Lemma clickLoadMore_twice colId s :
  clickLoadMore colId (clickLoadMore colId s) = clickLoadMore colId s.
Proof.
  unfold clickLoadMore at 2 3.
  destruct (prop_hasMore s colId && negb (prop_loading s colId)) eqn:G;
    [|unfold clickLoadMore; by rewrite G].
  apply andb_true_iff in G as [Gm Gl]. apply negb_true_iff in Gl.
  destruct (find_col colId (columns s)) as [col|] eqn:Hf.
  - destruct (paged_or_single (col_type col)) as [Hp | Hs].
    + destruct (loadColumn_paged _ _ More _ Hf Hp) as (call & _ & ->).
      unfold clickLoadMore, prop_hasMore, prop_loading. simpl.
      rewrite lookup_insert_eq. simpl. by rewrite andb_false_r.
    + rewrite (loadColumn_single _ _ _ _ Hf Hs).
      unfold clickLoadMore.
      assert (G' : prop_hasMore (setStore (fun p => <[colId := mark_failed (failure_message (col_type col))
                       (mark_loading (spread (p !! colId)))]> p) s) colId
                   && negb (prop_loading (setStore (fun p => <[colId := mark_failed (failure_message (col_type col))
                       (mark_loading (spread (p !! colId)))]> p) s) colId) = true).
      { unfold prop_hasMore, prop_loading in *. simpl. rewrite lookup_insert_eq. simpl.
        rewrite andb_true_r. destruct (store s !! colId); simpl in *; done. }
      rewrite G'. rewrite (loadColumn_single colId col) by done.
      unfold setStore. simpl. f_equal.
      rewrite lookup_insert_eq. simpl. by rewrite insert_insert_eq.
  - rewrite (loadColumn_missing _ _ _ Hf). unfold clickLoadMore.
    rewrite Gm, Gl. simpl. by apply loadColumn_missing.
Qed.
************
> Task details: Line by line, repeat everything in the records verbatim.

> Response to this task:
Lemma clickLoadMore_twice colId s :
  clickLoadMore colId (clickLoadMore colId s) = clickLoadMore colId s.
Proof.
  unfold clickLoadMore at 2 3.
  destruct (prop_hasMore s colId && negb (prop_loading s colId)) eqn:G;
    [|unfold clickLoadMore; by rewrite G].
  apply andb_true_iff in G as [Gm Gl]. apply negb_true_iff in Gl.
  destruct (find_col colId (columns s)) as [col|] eqn:Hf.
  - destruct (paged_or_single (col_type col)) as [Hp | Hs].
    + destruct (loadColumn_paged _ _ More _ Hf Hp) as (call & _ & ->).
      unfold clickLoadMore, prop_hasMore, prop_loading. simpl.
      rewrite lookup_insert_eq. simpl. by rewrite andb_false_r.
    + rewrite (loadColumn_single _ _ _ _ Hf Hs).
      unfold clickLoadMore.
      assert (G' : prop_hasMore (setStore (fun p => <[colId := mark_failed (failure_message (col_type col))
                       (mark_loading (spread (p !! colId)))]> p) s) colId
                   && negb (prop_loading (setStore (fun p => <[colId := mark_failed (failure_message (col_type col))
                       (mark_loading (spread (p !! colId)))]> p) s) colId) = true).
      { unfold prop_hasMore, prop_loading in *. simpl. rewrite lookup_insert_eq. simpl.
        rewrite andb_true_r. destruct (store s !! colId); simpl in *; done. }
      rewrite G'. rewrite (loadColumn_single colId col) by done.
      unfold setStore. simpl. f_equal.
      rewrite lookup_insert_eq. simpl. by rewrite insert_insert_eq.
  - rewrite (loadColumn_missing _ _ _ Hf). unfold clickLoadMore.
    rewrite Gm, Gl. simpl. by apply loadColumn_missing.
Qed.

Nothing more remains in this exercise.